Se considera a un diente como impactado cuando no puede salir o lo hace parcialmente a través de la encía, algo muy común entre las muelas del juicio, cuando no pueden hacer erupción o abrirse camino correctamente a través de la encía, situación que puede perjudicar la alineación de los dientes y por lo tanto a la mordida.
Cuando esto sucede con las muelas del juicio, en el caso de los dientes que no han estallado pueden no estar necesariamente afectados, pero es el dentista quien debe evaluar la condición en un paciente con radiografías para determinar si los dientes están afectados o no crecerán en forma adecuada.
Lo que debemos saber es que los dientes impactados pueden generar distintos problemas, tales como; infecciones, caries de los dientes adyacentes, enfermedad de las encías (periodontitis), la formación de un quiste (saco lleno de líquido) o tumor del folículo o tejido que forma la corona dental, en estos casos los especialistas en su mayoría recomiendan la extracción de muelas del juicio, con el fin de evitar futuros posibles problemas.
Mucha veces ni bien erupcionan las muelas del juicio pueden necesitar ser eliminadas, acción que el dentista recomienda en el caso de que el diente no sea funcional, que interfiera con la mordida, que pueda promover un riesgo de enfermedad periodontal o interferir con la restauración de un diente adyacente.

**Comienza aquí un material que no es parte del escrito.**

(** [quat_multiply(quaternion1, quaternion0)]: the Hamilton product
    [q1 * q0]. *)
Definition quat_multiply (quaternion1 quaternion0 : Quat) : Quat :=
  let x0 := qx quaternion0 in let y0 := qy quaternion0 in
  let z0 := qz quaternion0 in let w0 := qw quaternion0 in
  let x1 := qx quaternion1 in let y1 := qy quaternion1 in
  let z1 := qz quaternion1 in let w1 := qw quaternion1 in
  Q4 (x1 * w0 + y1 * z0 - z1 * y0 + w1 * x0)
     (- x1 * z0 + y1 * w0 + z1 * x0 + w1 * y0)
     (x1 * y0 - y1 * x0 + z1 * w0 + w1 * z0)
     (- x1 * x0 - y1 * y0 - z1 * z0 + w1 * w0).






(** ** Quaternion conventions *)

(** [convert_quat]: reorders a 4-array between (w,x,y,z) and (x,y,z,w);
    any other target raises [ValueError], here [None]. *)
Definition convert_quat (q : R * R * R * R) (to : String.string)
    : option (R * R * R * R) :=
  let '(q0, q1, q2, q3) := q in
  if String.eqb to "xyzw"%string then Some (q1, q2, q3, q0)
  else if String.eqb to "wxyz"%string then Some (q3, q0, q1, q2)
  else None.

(** ** Pose composition helpers of the source *)


(** [make_pose]: zeros, then the rotation block, the translation column and
    the corner 1. *)
Definition make_pose (translation : Vec3) (rotation : Mat3) : Mat4 :=
  M4 (m00 rotation) (m01 rotation) (m02 rotation) (v0 translation)
     (m10 rotation) (m11 rotation) (m12 rotation) (v1 translation)
     (m20 rotation) (m21 rotation) (m22 rotation) (v2 translation)
     0 0 0 1.

Definition invert_pose_transform (pos : Vec3) (quat : Quat) : Vec3 * Quat :=
  let mat := pose2mat (pos, quat) in
  mat2pose (pose_inv mat).

Definition relative_pose_transform (pos1 : Vec3) (quat1 : Quat)
    (pos0 : Vec3) (quat0 : Quat) : Vec3 * Quat :=
  let mat0 := pose2mat (pos0, quat0) in
  let mat1 := pose2mat (pos1, quat1) in
  mat2pose (matmul4 (pose_inv mat0) mat1).

(** The matrix of cofactors of a 3x3 matrix. *)
Definition cofactor3 (r : Mat3) : Mat3 :=
  M3 (m11 r * m22 r - m12 r * m21 r)
     (m12 r * m20 r - m10 r * m22 r)
     (m10 r * m21 r - m11 r * m20 r)
     (m02 r * m21 r - m01 r * m22 r)
     (m00 r * m22 r - m02 r * m20 r)
     (m01 r * m20 r - m00 r * m21 r)
     (m01 r * m12 r - m02 r * m11 r)
     (m02 r * m10 r - m00 r * m12 r)
     (m00 r * m11 r - m01 r * m10 r).

Definition vsub (a b : Vec3) : Vec3 :=
  V3 (v0 a - v0 b) (v1 a - v1 b) (v2 a - v2 b).

Definition vscale (c : R) (a : Vec3) : Vec3 :=
  V3 (c * v0 a) (c * v1 a) (c * v2 a).


(** ** More rotation conversions *)

(** [quat_apply]: rotate a vector by a quaternion. *)
Definition quat_apply (quat : Quat) (vec : Vec3) : Vec3 :=
  let t :=
    V3 (2 * (qy quat * v2 vec - qz quat * v1 vec))
       (2 * (qz quat * v0 vec - qx quat * v2 vec))
       (2 * (qx quat * v1 vec - qy quat * v0 vec)) in
  vadd (vadd vec (vscale (qw quat) t))
       (cross (V3 (qx quat) (qy quat) (qz quat)) t).

(** [euler2quat] on one (roll, pitch, yaw) triple. *)
Definition euler2quat (euler : Vec3) : Quat :=
  let roll := v0 euler in
  let pitch := v1 euler in
  let yaw := v2 euler in
  let cy := cos (yaw * 0.5) in
  let sy := sin (yaw * 0.5) in
  let cr := cos (roll * 0.5) in
  let sr := sin (roll * 0.5) in
  let cp := cos (pitch * 0.5) in
  let sp := sin (pitch * 0.5) in
  let qw := cy * cr * cp + sy * sr * sp in
  let qx := cy * sr * cp - sy * cr * sp in
  let qy := cy * cr * sp + sy * sr * cp in
  let qz := sy * cr * cp - cy * sr * sp in
  Q4 qx qy qz qw.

Para tener muy en cuenta; las muelas del juicio o también conocidas como el tercer grupo de molares, son las últimas piezas dentales en erupcionar, produciéndose el evento por lo general entre los 17 y los 21 años, pero dado que en cada caso es diferente, sólo un profesional podrá determinar la acción a tomar; respecto de llevar a cabo la extracción o no.